**Assigned task:**
Return exactly those lines of the material below that fall between the line holding "(forall v, value" and the line holding "intros Hc Hv.", inclusive.

** Information given follows **

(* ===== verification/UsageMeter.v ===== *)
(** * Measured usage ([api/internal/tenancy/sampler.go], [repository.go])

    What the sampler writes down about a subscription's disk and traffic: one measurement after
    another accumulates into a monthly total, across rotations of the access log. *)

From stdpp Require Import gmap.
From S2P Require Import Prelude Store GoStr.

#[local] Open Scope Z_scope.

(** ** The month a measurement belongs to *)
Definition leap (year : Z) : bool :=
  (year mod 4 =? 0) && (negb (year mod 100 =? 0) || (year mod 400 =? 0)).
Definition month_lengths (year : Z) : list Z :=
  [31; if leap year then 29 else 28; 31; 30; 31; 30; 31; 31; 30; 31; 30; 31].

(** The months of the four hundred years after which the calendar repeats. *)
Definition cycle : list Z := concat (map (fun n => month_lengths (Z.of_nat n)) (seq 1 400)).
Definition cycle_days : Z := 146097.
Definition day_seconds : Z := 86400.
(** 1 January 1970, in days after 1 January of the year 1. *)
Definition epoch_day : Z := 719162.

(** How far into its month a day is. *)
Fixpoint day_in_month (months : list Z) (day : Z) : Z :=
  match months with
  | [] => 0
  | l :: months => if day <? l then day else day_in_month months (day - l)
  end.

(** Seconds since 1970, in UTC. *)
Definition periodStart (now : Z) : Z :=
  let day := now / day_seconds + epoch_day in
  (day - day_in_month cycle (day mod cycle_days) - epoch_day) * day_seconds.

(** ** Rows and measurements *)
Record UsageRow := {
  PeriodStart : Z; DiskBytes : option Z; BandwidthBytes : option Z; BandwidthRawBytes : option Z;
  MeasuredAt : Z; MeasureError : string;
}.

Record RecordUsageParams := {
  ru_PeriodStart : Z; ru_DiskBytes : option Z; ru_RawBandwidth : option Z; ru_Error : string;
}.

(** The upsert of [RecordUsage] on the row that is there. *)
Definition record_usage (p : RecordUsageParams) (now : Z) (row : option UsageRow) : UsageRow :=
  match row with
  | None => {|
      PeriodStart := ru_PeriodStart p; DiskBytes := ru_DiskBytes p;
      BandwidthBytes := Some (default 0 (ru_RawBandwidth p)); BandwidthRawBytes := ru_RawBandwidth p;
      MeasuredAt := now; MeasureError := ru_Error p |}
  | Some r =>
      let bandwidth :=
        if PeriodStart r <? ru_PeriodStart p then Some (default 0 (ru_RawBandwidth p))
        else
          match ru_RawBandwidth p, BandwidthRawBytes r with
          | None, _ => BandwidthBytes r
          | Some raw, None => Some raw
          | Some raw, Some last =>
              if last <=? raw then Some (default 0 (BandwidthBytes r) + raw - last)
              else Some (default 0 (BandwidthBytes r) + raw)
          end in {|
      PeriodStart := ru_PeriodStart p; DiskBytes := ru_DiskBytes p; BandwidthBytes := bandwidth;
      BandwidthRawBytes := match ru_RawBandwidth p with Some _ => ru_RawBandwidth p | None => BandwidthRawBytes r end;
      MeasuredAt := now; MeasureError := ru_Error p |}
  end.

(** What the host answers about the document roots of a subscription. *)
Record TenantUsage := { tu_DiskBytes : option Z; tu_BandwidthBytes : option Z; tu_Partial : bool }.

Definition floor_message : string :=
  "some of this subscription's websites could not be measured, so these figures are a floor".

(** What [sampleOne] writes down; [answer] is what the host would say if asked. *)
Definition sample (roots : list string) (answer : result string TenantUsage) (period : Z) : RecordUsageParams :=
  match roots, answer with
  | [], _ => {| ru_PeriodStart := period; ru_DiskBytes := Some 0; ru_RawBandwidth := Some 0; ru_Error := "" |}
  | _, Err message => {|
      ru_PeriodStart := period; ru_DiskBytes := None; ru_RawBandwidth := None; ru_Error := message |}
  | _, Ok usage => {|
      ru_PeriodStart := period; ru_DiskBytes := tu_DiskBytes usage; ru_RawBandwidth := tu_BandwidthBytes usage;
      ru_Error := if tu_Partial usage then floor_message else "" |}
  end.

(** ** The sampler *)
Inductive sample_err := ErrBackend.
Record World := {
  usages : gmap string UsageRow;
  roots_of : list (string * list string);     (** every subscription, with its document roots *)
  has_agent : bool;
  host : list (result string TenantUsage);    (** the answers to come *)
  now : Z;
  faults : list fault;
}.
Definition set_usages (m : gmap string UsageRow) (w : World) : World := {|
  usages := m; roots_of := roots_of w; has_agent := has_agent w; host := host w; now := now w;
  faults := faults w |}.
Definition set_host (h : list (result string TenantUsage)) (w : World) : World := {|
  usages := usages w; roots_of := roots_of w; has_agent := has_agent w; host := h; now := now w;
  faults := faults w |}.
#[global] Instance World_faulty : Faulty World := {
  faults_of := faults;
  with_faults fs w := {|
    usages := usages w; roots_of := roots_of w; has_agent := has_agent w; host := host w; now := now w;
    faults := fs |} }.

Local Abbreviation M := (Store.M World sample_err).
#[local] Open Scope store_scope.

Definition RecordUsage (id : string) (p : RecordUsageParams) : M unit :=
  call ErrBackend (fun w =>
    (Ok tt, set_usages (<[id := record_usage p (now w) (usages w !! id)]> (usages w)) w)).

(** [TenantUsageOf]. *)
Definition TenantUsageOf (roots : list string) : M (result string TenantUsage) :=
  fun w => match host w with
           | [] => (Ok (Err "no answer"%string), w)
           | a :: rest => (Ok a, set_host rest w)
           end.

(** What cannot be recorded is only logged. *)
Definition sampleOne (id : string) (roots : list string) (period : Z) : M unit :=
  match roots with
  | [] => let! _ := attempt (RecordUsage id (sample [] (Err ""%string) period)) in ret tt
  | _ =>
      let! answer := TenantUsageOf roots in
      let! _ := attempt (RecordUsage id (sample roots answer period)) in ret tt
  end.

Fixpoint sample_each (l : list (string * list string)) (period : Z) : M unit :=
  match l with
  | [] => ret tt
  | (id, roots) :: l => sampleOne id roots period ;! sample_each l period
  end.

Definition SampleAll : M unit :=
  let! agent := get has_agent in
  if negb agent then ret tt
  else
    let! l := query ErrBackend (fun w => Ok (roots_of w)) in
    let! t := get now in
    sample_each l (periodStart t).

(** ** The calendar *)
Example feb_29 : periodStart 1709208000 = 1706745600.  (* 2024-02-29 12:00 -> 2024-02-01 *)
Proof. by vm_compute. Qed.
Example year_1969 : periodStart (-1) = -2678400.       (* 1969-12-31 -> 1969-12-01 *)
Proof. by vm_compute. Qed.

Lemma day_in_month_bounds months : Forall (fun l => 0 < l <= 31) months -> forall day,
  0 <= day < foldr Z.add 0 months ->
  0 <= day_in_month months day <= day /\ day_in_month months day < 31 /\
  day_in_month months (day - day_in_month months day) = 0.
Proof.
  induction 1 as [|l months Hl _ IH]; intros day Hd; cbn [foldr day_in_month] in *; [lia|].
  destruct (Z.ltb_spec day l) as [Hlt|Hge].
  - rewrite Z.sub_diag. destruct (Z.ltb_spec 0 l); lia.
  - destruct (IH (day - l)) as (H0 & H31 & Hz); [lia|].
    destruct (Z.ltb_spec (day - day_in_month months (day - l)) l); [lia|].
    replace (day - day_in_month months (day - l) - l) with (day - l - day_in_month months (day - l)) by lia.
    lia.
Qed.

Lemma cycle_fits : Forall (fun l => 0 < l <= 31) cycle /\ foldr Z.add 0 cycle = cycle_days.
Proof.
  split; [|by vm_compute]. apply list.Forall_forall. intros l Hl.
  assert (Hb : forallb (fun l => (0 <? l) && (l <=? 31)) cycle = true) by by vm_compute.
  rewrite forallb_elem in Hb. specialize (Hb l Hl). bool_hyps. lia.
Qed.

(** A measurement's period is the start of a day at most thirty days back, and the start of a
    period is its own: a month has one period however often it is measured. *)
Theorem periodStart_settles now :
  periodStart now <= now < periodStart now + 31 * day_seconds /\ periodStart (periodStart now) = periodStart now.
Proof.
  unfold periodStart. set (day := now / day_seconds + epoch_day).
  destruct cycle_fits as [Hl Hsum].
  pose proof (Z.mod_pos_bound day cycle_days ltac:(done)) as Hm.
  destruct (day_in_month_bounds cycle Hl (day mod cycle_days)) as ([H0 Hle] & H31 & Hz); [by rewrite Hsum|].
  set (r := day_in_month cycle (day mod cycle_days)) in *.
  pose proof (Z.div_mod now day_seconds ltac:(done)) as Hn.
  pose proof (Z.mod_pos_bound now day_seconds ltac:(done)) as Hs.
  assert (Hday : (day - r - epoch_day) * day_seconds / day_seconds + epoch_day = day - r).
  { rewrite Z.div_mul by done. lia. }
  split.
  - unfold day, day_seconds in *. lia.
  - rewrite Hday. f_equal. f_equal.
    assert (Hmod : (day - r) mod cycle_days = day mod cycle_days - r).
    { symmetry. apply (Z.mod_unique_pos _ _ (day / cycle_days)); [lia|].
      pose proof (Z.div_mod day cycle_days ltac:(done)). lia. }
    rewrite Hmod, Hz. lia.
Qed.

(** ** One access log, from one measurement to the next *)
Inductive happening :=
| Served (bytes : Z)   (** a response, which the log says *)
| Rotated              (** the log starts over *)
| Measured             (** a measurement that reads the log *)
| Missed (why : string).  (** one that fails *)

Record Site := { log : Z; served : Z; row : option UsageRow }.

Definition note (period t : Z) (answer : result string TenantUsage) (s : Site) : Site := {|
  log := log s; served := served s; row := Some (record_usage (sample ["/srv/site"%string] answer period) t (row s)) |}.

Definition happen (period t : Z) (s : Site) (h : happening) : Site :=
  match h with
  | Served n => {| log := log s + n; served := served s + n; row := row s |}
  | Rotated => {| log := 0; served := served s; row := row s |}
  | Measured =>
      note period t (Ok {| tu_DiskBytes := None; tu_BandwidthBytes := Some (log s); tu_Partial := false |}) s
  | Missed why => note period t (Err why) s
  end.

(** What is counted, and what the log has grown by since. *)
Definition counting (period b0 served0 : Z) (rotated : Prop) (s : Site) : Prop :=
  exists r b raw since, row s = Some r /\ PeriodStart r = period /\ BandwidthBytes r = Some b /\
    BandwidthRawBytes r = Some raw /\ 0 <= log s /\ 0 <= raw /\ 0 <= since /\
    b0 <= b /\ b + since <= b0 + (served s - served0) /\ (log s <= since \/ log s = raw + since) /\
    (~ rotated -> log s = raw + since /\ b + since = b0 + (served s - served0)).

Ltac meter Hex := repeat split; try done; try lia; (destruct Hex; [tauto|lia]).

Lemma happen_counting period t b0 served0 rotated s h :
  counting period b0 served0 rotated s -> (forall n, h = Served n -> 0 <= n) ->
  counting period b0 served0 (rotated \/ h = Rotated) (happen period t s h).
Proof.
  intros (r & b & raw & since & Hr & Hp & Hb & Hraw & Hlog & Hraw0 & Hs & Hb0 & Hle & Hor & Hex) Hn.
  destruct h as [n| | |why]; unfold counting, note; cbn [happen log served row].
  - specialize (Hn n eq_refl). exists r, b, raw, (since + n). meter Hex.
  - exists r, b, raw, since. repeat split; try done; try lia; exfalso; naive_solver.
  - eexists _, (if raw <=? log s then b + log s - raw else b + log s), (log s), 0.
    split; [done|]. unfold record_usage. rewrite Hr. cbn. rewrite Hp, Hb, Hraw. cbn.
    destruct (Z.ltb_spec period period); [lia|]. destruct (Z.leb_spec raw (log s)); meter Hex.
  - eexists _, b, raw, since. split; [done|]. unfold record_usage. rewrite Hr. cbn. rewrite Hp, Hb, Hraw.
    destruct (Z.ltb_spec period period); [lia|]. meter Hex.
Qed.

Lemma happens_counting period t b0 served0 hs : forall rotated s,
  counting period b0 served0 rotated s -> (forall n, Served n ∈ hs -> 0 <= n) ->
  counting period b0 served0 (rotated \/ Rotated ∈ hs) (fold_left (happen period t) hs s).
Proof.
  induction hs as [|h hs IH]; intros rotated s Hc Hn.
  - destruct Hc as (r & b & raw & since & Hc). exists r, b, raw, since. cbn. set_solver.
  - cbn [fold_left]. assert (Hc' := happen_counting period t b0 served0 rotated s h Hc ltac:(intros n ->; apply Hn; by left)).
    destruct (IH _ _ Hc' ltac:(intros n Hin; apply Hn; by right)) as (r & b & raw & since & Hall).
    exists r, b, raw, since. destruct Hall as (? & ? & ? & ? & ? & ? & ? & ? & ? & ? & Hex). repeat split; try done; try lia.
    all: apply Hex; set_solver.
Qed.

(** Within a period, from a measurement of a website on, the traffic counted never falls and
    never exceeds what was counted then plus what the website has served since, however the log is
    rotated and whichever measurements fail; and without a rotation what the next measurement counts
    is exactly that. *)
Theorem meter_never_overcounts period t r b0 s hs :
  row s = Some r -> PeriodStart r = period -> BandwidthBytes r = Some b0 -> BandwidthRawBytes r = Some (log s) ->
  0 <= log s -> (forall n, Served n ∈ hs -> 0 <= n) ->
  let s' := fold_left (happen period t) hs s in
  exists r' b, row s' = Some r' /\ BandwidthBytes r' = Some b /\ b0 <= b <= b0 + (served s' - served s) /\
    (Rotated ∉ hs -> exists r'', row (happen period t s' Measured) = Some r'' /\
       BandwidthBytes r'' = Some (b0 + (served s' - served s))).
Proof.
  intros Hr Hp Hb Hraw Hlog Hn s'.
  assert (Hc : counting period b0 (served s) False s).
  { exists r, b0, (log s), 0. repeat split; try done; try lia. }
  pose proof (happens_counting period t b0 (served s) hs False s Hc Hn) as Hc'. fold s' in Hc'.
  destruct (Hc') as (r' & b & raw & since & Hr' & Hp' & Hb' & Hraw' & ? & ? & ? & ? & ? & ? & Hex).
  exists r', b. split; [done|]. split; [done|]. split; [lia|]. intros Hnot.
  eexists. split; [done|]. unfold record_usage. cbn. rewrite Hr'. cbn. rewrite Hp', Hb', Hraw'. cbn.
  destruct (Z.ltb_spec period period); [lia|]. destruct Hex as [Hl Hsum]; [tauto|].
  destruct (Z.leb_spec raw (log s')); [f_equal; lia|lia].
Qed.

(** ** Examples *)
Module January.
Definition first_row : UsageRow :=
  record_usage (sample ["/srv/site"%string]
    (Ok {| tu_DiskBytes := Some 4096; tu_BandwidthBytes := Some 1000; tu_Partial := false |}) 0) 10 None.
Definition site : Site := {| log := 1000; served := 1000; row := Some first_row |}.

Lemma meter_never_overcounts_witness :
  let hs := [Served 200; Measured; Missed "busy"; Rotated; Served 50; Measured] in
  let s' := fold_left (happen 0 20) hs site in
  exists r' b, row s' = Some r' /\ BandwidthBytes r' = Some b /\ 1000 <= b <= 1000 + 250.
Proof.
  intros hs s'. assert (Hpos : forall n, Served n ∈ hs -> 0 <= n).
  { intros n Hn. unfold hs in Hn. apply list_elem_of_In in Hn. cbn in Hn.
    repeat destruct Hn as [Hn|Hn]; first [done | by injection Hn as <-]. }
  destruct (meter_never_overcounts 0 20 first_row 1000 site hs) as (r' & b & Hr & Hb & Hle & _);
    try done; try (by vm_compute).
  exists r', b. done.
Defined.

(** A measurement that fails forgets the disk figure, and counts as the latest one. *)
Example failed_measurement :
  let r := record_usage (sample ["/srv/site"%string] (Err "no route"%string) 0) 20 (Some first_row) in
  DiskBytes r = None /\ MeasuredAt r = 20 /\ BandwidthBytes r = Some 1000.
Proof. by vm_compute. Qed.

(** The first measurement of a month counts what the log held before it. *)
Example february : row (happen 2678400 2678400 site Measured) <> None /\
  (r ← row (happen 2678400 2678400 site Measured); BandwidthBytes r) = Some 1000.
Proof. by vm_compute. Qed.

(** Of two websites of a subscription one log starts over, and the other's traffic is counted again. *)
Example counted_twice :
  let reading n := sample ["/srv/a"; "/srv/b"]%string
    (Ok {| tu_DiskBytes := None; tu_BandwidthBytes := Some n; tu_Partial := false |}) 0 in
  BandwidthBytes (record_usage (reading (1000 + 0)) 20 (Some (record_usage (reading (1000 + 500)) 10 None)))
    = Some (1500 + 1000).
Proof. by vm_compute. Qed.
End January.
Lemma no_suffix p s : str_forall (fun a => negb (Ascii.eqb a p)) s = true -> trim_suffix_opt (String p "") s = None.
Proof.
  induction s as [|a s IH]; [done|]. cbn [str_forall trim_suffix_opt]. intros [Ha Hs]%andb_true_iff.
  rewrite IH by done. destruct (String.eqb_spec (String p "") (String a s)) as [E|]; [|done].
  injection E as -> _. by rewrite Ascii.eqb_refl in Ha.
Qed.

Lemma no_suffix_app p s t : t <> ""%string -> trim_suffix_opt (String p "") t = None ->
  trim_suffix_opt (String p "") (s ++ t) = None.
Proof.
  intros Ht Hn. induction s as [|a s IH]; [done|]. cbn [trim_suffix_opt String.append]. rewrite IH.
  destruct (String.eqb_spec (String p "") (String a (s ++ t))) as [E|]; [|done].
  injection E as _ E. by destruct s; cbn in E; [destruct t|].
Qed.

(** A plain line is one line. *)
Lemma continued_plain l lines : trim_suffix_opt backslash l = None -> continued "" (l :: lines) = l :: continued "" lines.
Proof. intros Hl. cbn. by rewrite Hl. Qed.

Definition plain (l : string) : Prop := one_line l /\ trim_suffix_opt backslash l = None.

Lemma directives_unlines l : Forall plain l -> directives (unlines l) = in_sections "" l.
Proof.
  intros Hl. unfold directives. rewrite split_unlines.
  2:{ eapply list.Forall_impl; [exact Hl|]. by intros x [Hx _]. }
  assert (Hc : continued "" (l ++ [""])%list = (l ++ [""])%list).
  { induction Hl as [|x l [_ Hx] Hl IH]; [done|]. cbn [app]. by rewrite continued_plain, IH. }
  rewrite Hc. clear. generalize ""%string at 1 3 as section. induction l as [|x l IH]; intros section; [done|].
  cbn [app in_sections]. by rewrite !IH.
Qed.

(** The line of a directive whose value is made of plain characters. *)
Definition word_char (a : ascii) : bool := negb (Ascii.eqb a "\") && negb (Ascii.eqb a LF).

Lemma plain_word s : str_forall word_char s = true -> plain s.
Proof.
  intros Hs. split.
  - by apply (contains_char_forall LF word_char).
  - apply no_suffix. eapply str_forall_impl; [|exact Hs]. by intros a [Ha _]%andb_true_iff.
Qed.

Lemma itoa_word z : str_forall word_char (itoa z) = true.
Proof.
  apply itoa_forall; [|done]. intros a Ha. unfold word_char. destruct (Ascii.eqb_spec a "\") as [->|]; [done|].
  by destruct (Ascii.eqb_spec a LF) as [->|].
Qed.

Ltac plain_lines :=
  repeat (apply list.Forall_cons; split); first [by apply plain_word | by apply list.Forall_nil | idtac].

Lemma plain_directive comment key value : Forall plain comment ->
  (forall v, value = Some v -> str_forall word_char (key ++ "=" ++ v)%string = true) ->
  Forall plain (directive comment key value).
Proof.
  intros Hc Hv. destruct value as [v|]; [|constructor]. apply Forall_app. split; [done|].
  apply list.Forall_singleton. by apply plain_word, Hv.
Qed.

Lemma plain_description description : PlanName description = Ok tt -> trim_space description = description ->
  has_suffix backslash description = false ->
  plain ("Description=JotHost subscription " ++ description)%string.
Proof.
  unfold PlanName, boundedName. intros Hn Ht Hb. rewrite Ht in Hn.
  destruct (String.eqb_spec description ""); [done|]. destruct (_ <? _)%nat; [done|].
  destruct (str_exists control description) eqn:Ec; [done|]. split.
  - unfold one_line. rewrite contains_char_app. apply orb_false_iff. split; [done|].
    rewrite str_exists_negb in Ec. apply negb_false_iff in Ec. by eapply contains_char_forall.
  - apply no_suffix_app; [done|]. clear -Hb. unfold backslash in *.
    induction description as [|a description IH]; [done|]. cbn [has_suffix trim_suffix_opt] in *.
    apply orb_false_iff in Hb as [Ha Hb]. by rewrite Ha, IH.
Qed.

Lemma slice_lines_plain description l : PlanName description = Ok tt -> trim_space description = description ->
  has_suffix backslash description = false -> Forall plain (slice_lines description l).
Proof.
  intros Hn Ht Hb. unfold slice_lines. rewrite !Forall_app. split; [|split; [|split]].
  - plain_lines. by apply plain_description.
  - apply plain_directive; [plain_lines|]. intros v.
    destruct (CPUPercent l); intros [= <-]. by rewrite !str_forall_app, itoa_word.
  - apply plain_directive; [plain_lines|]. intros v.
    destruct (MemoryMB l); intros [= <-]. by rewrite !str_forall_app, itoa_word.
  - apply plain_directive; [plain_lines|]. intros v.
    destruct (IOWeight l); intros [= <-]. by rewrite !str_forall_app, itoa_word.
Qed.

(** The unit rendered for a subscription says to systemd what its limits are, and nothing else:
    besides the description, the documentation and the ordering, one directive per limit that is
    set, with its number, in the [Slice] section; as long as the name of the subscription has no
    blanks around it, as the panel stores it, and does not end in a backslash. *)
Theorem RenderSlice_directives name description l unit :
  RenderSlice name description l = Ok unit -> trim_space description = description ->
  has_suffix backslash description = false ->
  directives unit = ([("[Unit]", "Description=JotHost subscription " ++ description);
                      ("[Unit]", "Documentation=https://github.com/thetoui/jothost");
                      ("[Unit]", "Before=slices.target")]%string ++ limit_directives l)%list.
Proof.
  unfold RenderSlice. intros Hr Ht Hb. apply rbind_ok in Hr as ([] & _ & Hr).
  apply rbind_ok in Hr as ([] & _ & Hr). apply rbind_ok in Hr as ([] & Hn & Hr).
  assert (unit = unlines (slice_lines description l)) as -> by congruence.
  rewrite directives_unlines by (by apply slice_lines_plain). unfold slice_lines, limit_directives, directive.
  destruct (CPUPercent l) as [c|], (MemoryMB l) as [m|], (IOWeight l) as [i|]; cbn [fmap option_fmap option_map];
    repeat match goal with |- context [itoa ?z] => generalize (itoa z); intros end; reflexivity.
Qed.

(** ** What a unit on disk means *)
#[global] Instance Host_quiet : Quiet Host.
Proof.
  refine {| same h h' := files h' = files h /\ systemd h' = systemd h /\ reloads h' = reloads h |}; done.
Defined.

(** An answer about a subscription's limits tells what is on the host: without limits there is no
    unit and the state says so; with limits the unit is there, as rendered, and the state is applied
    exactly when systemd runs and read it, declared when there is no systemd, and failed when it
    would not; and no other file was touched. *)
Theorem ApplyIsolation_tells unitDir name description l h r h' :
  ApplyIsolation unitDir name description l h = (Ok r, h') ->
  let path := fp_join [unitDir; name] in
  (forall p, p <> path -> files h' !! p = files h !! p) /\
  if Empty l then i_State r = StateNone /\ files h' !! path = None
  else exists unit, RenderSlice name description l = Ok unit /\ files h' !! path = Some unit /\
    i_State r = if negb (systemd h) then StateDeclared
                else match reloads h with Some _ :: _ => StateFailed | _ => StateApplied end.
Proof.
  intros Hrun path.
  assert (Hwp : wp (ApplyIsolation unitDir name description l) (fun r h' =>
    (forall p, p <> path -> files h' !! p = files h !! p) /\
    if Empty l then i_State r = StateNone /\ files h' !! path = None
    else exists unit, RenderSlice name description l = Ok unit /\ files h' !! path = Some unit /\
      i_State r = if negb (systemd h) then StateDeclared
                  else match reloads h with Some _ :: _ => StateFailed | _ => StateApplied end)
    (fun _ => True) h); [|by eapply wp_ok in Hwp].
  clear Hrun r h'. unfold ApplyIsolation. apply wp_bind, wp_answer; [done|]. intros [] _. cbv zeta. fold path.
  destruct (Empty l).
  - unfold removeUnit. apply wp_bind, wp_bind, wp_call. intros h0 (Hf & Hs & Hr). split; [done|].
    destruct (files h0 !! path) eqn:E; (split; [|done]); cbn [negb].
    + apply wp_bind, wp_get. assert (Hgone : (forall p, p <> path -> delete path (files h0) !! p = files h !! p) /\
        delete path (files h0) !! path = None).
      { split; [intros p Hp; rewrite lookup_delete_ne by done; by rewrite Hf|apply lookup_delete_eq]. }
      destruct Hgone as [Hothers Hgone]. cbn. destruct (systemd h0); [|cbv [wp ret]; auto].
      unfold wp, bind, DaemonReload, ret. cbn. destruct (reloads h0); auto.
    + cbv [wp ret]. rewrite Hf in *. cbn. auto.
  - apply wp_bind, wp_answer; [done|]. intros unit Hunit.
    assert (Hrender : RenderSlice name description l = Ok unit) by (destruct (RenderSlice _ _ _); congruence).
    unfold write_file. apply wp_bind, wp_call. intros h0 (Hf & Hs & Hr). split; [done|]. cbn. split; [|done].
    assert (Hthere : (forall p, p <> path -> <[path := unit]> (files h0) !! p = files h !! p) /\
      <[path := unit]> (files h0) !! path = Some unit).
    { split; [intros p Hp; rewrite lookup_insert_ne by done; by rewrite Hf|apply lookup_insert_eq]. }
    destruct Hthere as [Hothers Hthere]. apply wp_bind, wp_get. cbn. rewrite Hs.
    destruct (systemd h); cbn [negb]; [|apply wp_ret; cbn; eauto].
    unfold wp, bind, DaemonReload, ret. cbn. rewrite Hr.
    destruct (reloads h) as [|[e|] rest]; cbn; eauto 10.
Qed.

** End of Information given **

**Response to this exercise:**
  (forall v, value = Some v -> str_forall word_char (key ++ "=" ++ v)%string = true) ->
  Forall plain (directive comment key value).
Proof.
  intros Hc Hv. destruct value as [v|]; [|constructor]. apply Forall_app. split; [done|].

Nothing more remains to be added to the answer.